START EXTRACTED INFORMATION

(* ===== verification/Rtf.v ===== *)
(** * Compressed RTF ([pkg/rtf/decompress.go])

    The LZFu decompressor with its 4096-byte ring dictionary, and the checksum
    of the format. *)
From S2P Require Import Prelude Crypt.

(** ** Constants *)
Definition MagicCompressed : Z := 0x75465A4C.
Definition MagicUncompressed : Z := 0x414C454D.
Definition headerSize : Z := 16.
Definition preloadSize : Z := 207.
Definition maxDictSize : Z := 4096.
Definition dictWriteOffset : Z := preloadSize.
#[export] Hint Unfold headerSize preloadSize maxDictSize dictWriteOffset : pst_consts.

Definition preloadedDictionary : bytes :=
  string_bytes "{\rtf1\ansi\mac\deff0\deftab720{\fonttbl;}"
  ++ string_bytes "{\f0\fnil \froman \fswiss \fmodern \fscript "
  ++ string_bytes "\fdecor MS Sans SerifSymbolArialTimes New RomanCourier"
  ++ string_bytes "{\colortbl\red0\green0\blue0" ++ [13; 10] ++ string_bytes "\par "
  ++ string_bytes "\pard\plain\f0\fs20\b\i\u\tab\tx".

(** ** The header *)
Record RtfHeader := mkRtfHeader { CompSize : Z; RawSize : Z; CompType : Z; RtfCRC : Z }.

Definition ParseHeader (data : bytes) : result RtfHeader :=
  if blen data <? headerSize then Err (EFmt "rtf: invalid compressed RTF header" []) else
  cs ← rd 4 0 data; rs ← rd 4 4 data; ct ← rd 4 8 data; crc ← rd 4 12 data;
  mret (mkRtfHeader cs rs ct crc).
Definition h_IsCompressed (h : RtfHeader) : bool := CompType h =? MagicCompressed.
Definition h_IsUncompressed (h : RtfHeader) : bool := CompType h =? MagicUncompressed.
Definition IsCompressed (data : bytes) : result bool :=
  if blen data <? headerSize then mret false else magic ← rd 4 8 data; mret (magic =? MagicCompressed).
Definition IsUncompressed (data : bytes) : result bool :=
  if blen data <? headerSize then mret false else magic ← rd 4 8 data; mret (magic =? MagicUncompressed).

(** ** Decompression *)
Record lz := mkLz { lz_dict : bytes; lz_pos : Z; lz_out : bytes; lz_in : bytes }.

(** [output.WriteByte(b); dict[pos] = b; pos = (pos + 1) % maxDictSize] *)
Definition emit (st : lz) (b : Z) : result lz :=
  d ← put8 (lz_pos st) b (lz_dict st);
  mret (mkLz d ((lz_pos st + 1) mod maxDictSize) (lz_out st ++ [b]) (lz_in st)).
Definition with_in (st : lz) (inp : bytes) : lz := mkLz (lz_dict st) (lz_pos st) (lz_out st) inp.

(** The copy loop: [n] iterations left, [i] done. *)
Fixpoint copy_ref (raw : Z) (n : nat) (offset i : Z) (st : lz) : result lz :=
  match n with
  | O => mret st
  | S n =>
    if blen (lz_out st) <? raw then
      b ← index (lz_dict st) ((offset + i) mod maxDictSize);
      st ← emit st b;
      copy_ref raw n offset (i + 1) st
    else mret st
  end.

(** The loop over the bits of a control byte, on the bits left.  [break] leaves
    this loop only. *)
Fixpoint process_bits (raw control : Z) (bits : list Z) (st : lz) : result lz :=
  match bits with
  | [] => mret st
  | bit :: bits =>
    if blen (lz_out st) <? raw then
      if Z.land control (Z.shiftl 1 bit) =? 0 then
        match lz_in st with
        | [] => mret st
        | b :: rest => st ← emit (with_in st rest) b; process_bits raw control bits st
        end
      else
        match lz_in st with
        | [] => mret st
        | [b1] => mret (with_in st [])
        | b1 :: b2 :: rest =>
          let st := with_in st rest in
          let offset := Z.lor (Z.shiftl b1 4) (Z.shiftr b2 4) in
          let length := Z.land b2 0x0F + 2 in
          if offset =? lz_pos st then mret st
          else st ← copy_ref raw (Z.to_nat length) offset 0 st; process_bits raw control bits st
        end
    else mret st
  end.
Definition bit_order : list Z := [0; 1; 2; 3; 4; 5; 6; 7].

(** The outer loop; every iteration consumes a control byte, so the length of
    the input bounds it. *)
Fixpoint lz_loop (fuel : nat) (raw : Z) (st : lz) : option (result lz) :=
  match fuel with
  | O => None
  | S fuel =>
    if blen (lz_out st) <? raw then
      match lz_in st with
      | [] => Some (mret st)
      | control :: rest =>
        match process_bits raw control bit_order (with_in st rest) with
        | Ok st => lz_loop fuel raw st
        | r => Some r
        end
      end
    else Some (mret st)
  end.
Definition lz_init (input : bytes) : lz :=
  mkLz (splice 0 preloadedDictionary (zeros maxDictSize)) dictWriteOffset [] input.
Definition decompressLZFu (compressed : bytes) (header : RtfHeader) : option (result bytes) :=
  let input := drop (Z.to_nat headerSize) compressed in
  match lz_loop (S (length input)) (RawSize header) (lz_init input) with
  | Some r => Some (lz_out <$> r)
  | None => None
  end.

Definition Decompress (compressed : bytes) : option (result bytes) :=
  match ParseHeader compressed with
  | Err e => Some (Err e)
  | Panic => Some Panic
  | Ok header =>
    if (blen compressed <? CompSize header + 4) && (blen compressed <? CompSize header)
    then Some (Err (EFmt "rtf: data truncated" []))
    else if CompType header =? MagicUncompressed then
      let start := headerSize in
      let end_ := start + RawSize header in
      let end_ := if blen compressed <? end_ then blen compressed else end_ in
      Some (slice compressed start end_)
    else if CompType header =? MagicCompressed then decompressLZFu compressed header
    else Some (Err (EFmt "rtf: invalid magic bytes: 0x%08X" [CompType header]))
  end.

(** ** The checksum *)
Definition crcTable : list Z :=
  [0x00000000; 0x77073096; 0xEE0E612C; 0x990951BA; 0x076DC419; 0x706AF48F; 0xE963A535; 0x9E6495A3;
   0x0EDB8832; 0x79DCB8A4; 0xE0D5E91E; 0x97D2D988; 0x09B64C2B; 0x7EB17CBD; 0xE7B82D07; 0x90BF1D91;
   0x1DB71064; 0x6AB020F2; 0xF3B97148; 0x84BE41DE; 0x1ADAD47D; 0x6DDDE4EB; 0xF4D4B551; 0x83D385C7;
   0x136C9856; 0x646BA8C0; 0xFD62F97A; 0x8A65C9EC; 0x14015C4F; 0x63066CD9; 0xFA0F3D63; 0x8D080DF5;
   0x3B6E20C8; 0x4C69105E; 0xD56041E4; 0xA2677172; 0x3C03E4D1; 0x4B04D447; 0xD20D85FD; 0xA50AB56B;
   0x35B5A8FA; 0x42B2986C; 0xDBBBC9D6; 0xACBCF940; 0x32D86CE3; 0x45DF5C75; 0xDCD60DCF; 0xABD13D59;
   0x26D930AC; 0x51DE003A; 0xC8D75180; 0xBFD06116; 0x21B4F4B5; 0x56B3C423; 0xCFBA9599; 0xB8BDA50F;
   0x2802B89E; 0x5F058808; 0xC60CD9B2; 0xB10BE924; 0x2F6F7C87; 0x58684C11; 0xC1611DAB; 0xB6662D3D;
   0x76DC4190; 0x01DB7106; 0x98D220BC; 0xEFD5102A; 0x71B18589; 0x06B6B51F; 0x9FBFE4A5; 0xE8B8D433;
   0x7807C9A2; 0x0F00F934; 0x9609A88E; 0xE10E9818; 0x7F6A0DBB; 0x086D3D2D; 0x91646C97; 0xE6635C01;
   0x6B6B51F4; 0x1C6C6162; 0x856530D8; 0xF262004E; 0x6C0695ED; 0x1B01A57B; 0x8208F4C1; 0xF50FC457;
   0x65B0D9C6; 0x12B7E950; 0x8BBEB8EA; 0xFCB9887C; 0x62DD1DDF; 0x15DA2D49; 0x8CD37CF3; 0xFBD44C65;
   0x4DB26158; 0x3AB551CE; 0xA3BC0074; 0xD4BB30E2; 0x4ADFA541; 0x3DD895D7; 0xA4D1C46D; 0xD3D6F4FB;
   0x4369E96A; 0x346ED9FC; 0xAD678846; 0xDA60B8D0; 0x44042D73; 0x33031DE5; 0xAA0A4C5F; 0xDD0D7CC9;
   0x5005713C; 0x270241AA; 0xBE0B1010; 0xC90C2086; 0x5768B525; 0x206F85B3; 0xB966D409; 0xCE61E49F;
   0x5EDEF90E; 0x29D9C998; 0xB0D09822; 0xC7D7A8B4; 0x59B33D17; 0x2EB40D81; 0xB7BD5C3B; 0xC0BA6CAD;
   0xEDB88320; 0x9ABFB3B6; 0x03B6E20C; 0x74B1D29A; 0xEAD54739; 0x9DD277AF; 0x04DB2615; 0x73DC1683;
   0xE3630B12; 0x94643B84; 0x0D6D6A3E; 0x7A6A5AA8; 0xE40ECF0B; 0x9309FF9D; 0x0A00AE27; 0x7D079EB1;
   0xF00F9344; 0x8708A3D2; 0x1E01F268; 0x6906C2FE; 0xF762575D; 0x806567CB; 0x196C3671; 0x6E6B06E7;
   0xFED41B76; 0x89D32BE0; 0x10DA7A5A; 0x67DD4ACC; 0xF9B9DF6F; 0x8EBEEFF9; 0x17B7BE43; 0x60B08ED5;
   0xD6D6A3E8; 0xA1D1937E; 0x38D8C2C4; 0x4FDFF252; 0xD1BB67F1; 0xA6BC5767; 0x3FB506DD; 0x48B2364B;
   0xD80D2BDA; 0xAF0A1B4C; 0x36034AF6; 0x41047A60; 0xDF60EFC3; 0xA867DF55; 0x316E8EEF; 0x4669BE79;
   0xCB61B38C; 0xBC66831A; 0x256FD2A0; 0x5268E236; 0xCC0C7795; 0xBB0B4703; 0x220216B9; 0x5505262F;
   0xC5BA3BBE; 0xB2BD0B28; 0x2BB45A92; 0x5CB36A04; 0xC2D7FFA7; 0xB5D0CF31; 0x2CD99E8B; 0x5BDEAE1D;
   0x9B64C2B0; 0xEC63F226; 0x756AA39C; 0x026D930A; 0x9C0906A9; 0xEB0E363F; 0x72076785; 0x05005713;
   0x95BF4A82; 0xE2B87A14; 0x7BB12BAE; 0x0CB61B38; 0x92D28E9B; 0xE5D5BE0D; 0x7CDCEFB7; 0x0BDBDF21;
   0x86D3D2D4; 0xF1D4E242; 0x68DDB3F8; 0x1FDA836E; 0x81BE16CD; 0xF6B9265B; 0x6FB077E1; 0x18B74777;
   0x88085AE6; 0xFF0F6A70; 0x66063BCA; 0x11010B5C; 0x8F659EFF; 0xF862AE69; 0x616BFFD3; 0x166CCF45;
   0xA00AE278; 0xD70DD2EE; 0x4E048354; 0x3903B3C2; 0xA7672661; 0xD06016F7; 0x4969474D; 0x3E6E77DB;
   0xAED16A4A; 0xD9D65ADC; 0x40DF0B66; 0x37D83BF0; 0xA9BCAE53; 0xDEBB9EC5; 0x47B2CF7F; 0x30B5FFE9;
   0xBDBDF21C; 0xCABAC28A; 0x53B39330; 0x24B4A3A6; 0xBAD03605; 0xCDD70693; 0x54DE5729; 0x23D967BF;
   0xB3667A2E; 0xC4614AB8; 0x5D681B02; 0x2A6F2B94; 0xB40BBE37; 0xC30C8EA1; 0x5A05DF1B; 0x2D02EF8D].
Definition ComputeCRC (data : bytes) : Z :=
  foldl (λ crc b, Z.lxor (Z.shiftr crc 8) (at256 crcTable (Z.land (Z.lxor crc b) 0xFF))) 0 data.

END EXTRACTED INFORMATION

WHAT YOU WILL DO
Taking the lines above, repeat exactly those from the line that contains "b ← index (lz_dict" through the line that contains "let offset := Z.lor", and both of those lines as well. Include nothing else.

TASK RESULT
      b ← index (lz_dict st) ((offset + i) mod maxDictSize);
      st ← emit st b;
      copy_ref raw n offset (i + 1) st
    else mret st
  end.

(** The loop over the bits of a control byte, on the bits left.  [break] leaves
    this loop only. *)
Fixpoint process_bits (raw control : Z) (bits : list Z) (st : lz) : result lz :=
  match bits with
  | [] => mret st
  | bit :: bits =>
    if blen (lz_out st) <? raw then
      if Z.land control (Z.shiftl 1 bit) =? 0 then
        match lz_in st with
        | [] => mret st
        | b :: rest => st ← emit (with_in st rest) b; process_bits raw control bits st
        end
      else
        match lz_in st with
        | [] => mret st
        | [b1] => mret (with_in st [])
        | b1 :: b2 :: rest =>
          let st := with_in st rest in
          let offset := Z.lor (Z.shiftl b1 4) (Z.shiftr b2 4) in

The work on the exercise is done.